WORKING DATA:
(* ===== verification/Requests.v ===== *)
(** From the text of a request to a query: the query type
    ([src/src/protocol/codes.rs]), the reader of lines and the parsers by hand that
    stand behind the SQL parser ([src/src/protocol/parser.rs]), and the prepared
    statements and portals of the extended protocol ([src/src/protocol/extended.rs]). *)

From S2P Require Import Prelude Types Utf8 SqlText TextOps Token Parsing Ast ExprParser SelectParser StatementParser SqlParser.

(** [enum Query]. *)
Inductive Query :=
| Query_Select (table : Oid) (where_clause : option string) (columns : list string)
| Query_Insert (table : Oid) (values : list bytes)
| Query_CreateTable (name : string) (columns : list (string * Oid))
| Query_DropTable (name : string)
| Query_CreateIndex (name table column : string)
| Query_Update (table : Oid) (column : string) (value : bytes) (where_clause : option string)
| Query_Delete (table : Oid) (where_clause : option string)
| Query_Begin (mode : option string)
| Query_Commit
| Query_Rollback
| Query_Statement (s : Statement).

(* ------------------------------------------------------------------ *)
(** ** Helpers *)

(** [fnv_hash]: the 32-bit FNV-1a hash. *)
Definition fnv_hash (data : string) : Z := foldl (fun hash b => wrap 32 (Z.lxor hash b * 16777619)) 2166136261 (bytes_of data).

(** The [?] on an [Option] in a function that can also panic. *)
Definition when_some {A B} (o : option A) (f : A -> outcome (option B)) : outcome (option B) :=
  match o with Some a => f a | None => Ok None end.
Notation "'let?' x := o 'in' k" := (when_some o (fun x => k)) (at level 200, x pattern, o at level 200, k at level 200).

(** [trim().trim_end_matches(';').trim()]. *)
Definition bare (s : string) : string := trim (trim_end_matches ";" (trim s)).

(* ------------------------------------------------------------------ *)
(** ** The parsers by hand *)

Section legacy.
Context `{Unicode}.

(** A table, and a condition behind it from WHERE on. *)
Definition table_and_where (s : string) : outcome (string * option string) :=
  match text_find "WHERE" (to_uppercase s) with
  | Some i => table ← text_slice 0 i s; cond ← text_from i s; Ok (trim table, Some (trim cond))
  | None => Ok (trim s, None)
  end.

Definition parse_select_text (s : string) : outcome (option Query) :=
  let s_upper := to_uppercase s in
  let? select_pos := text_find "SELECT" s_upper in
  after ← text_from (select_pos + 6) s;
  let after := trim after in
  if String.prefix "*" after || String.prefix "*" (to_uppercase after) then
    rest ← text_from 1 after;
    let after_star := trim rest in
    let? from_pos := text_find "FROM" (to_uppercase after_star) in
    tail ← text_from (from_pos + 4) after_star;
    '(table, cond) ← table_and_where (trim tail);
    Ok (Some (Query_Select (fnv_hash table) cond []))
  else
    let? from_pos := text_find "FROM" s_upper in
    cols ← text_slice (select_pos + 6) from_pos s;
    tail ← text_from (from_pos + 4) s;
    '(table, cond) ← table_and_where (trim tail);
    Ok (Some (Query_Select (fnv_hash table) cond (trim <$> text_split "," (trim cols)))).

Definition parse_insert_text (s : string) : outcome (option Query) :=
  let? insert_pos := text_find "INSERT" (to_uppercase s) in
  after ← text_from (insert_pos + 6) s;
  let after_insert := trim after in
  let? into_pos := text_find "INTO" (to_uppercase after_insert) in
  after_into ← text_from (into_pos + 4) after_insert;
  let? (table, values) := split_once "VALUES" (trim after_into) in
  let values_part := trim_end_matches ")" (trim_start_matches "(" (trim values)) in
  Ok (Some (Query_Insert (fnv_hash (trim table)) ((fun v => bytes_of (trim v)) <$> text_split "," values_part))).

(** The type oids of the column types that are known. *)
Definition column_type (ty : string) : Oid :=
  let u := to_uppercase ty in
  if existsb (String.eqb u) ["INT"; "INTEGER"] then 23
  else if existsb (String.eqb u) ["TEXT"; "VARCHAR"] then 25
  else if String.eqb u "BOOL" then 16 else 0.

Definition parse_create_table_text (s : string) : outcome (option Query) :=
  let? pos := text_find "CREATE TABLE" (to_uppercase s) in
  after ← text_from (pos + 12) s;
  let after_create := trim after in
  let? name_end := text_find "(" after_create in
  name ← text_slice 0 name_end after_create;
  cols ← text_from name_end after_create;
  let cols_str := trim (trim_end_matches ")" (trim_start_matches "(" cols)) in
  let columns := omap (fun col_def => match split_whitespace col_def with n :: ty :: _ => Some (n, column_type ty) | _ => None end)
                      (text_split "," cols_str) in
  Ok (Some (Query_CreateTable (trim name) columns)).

--

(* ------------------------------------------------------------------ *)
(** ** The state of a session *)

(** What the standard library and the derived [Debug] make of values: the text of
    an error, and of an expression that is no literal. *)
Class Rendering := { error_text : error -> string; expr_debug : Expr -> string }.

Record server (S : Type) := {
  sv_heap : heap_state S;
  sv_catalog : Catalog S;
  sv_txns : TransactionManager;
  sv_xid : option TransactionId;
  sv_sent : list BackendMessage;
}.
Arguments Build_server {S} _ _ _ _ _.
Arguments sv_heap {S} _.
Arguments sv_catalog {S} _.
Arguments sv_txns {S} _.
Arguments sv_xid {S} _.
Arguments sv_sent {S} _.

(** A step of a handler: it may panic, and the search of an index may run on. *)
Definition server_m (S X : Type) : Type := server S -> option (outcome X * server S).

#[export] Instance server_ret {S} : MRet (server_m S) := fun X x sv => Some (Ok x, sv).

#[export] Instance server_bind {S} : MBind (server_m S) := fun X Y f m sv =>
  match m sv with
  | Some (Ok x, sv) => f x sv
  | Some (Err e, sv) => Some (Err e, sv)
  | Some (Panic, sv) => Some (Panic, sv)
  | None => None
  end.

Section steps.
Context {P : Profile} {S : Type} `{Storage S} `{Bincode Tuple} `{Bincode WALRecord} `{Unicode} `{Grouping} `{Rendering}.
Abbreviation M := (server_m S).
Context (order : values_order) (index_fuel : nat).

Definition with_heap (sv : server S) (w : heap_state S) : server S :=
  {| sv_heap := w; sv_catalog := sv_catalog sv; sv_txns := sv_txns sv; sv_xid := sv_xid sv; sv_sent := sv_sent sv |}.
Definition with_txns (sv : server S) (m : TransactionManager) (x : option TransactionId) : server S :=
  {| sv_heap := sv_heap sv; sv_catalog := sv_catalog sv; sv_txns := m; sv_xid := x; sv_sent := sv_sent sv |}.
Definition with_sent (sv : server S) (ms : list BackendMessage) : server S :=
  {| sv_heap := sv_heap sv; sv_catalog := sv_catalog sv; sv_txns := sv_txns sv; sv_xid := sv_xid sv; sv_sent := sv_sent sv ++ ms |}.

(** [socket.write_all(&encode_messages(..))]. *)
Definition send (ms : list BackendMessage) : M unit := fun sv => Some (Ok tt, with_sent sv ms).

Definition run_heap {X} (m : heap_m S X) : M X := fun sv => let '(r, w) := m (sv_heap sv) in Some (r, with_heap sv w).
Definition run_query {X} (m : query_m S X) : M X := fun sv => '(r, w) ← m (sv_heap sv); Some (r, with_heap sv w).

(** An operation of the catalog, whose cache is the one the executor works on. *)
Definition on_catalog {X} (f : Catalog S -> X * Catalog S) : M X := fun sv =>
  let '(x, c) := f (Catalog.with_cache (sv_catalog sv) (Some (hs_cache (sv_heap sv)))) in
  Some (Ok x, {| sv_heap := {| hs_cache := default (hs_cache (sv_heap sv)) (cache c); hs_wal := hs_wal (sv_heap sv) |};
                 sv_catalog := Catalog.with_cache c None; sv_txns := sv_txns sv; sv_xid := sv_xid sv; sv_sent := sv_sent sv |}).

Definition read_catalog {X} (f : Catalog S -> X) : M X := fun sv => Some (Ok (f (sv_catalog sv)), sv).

WHAT THE TASK REQUIRES:
In the listing above, find the line with "(* ===== verification/Requests.v ===== *)" and the line with "(** The [?] on", then reproduce both and every line between them exactly.

YOUR RESPONSE:
(* ===== verification/Requests.v ===== *)
(** From the text of a request to a query: the query type
    ([src/src/protocol/codes.rs]), the reader of lines and the parsers by hand that
    stand behind the SQL parser ([src/src/protocol/parser.rs]), and the prepared
    statements and portals of the extended protocol ([src/src/protocol/extended.rs]). *)

From S2P Require Import Prelude Types Utf8 SqlText TextOps Token Parsing Ast ExprParser SelectParser StatementParser SqlParser.

(** [enum Query]. *)
Inductive Query :=
| Query_Select (table : Oid) (where_clause : option string) (columns : list string)
| Query_Insert (table : Oid) (values : list bytes)
| Query_CreateTable (name : string) (columns : list (string * Oid))
| Query_DropTable (name : string)
| Query_CreateIndex (name table column : string)
| Query_Update (table : Oid) (column : string) (value : bytes) (where_clause : option string)
| Query_Delete (table : Oid) (where_clause : option string)
| Query_Begin (mode : option string)
| Query_Commit
| Query_Rollback
| Query_Statement (s : Statement).

(* ------------------------------------------------------------------ *)
(** ** Helpers *)

(** [fnv_hash]: the 32-bit FNV-1a hash. *)
Definition fnv_hash (data : string) : Z := foldl (fun hash b => wrap 32 (Z.lxor hash b * 16777619)) 2166136261 (bytes_of data).

(** The [?] on an [Option] in a function that can also panic. *)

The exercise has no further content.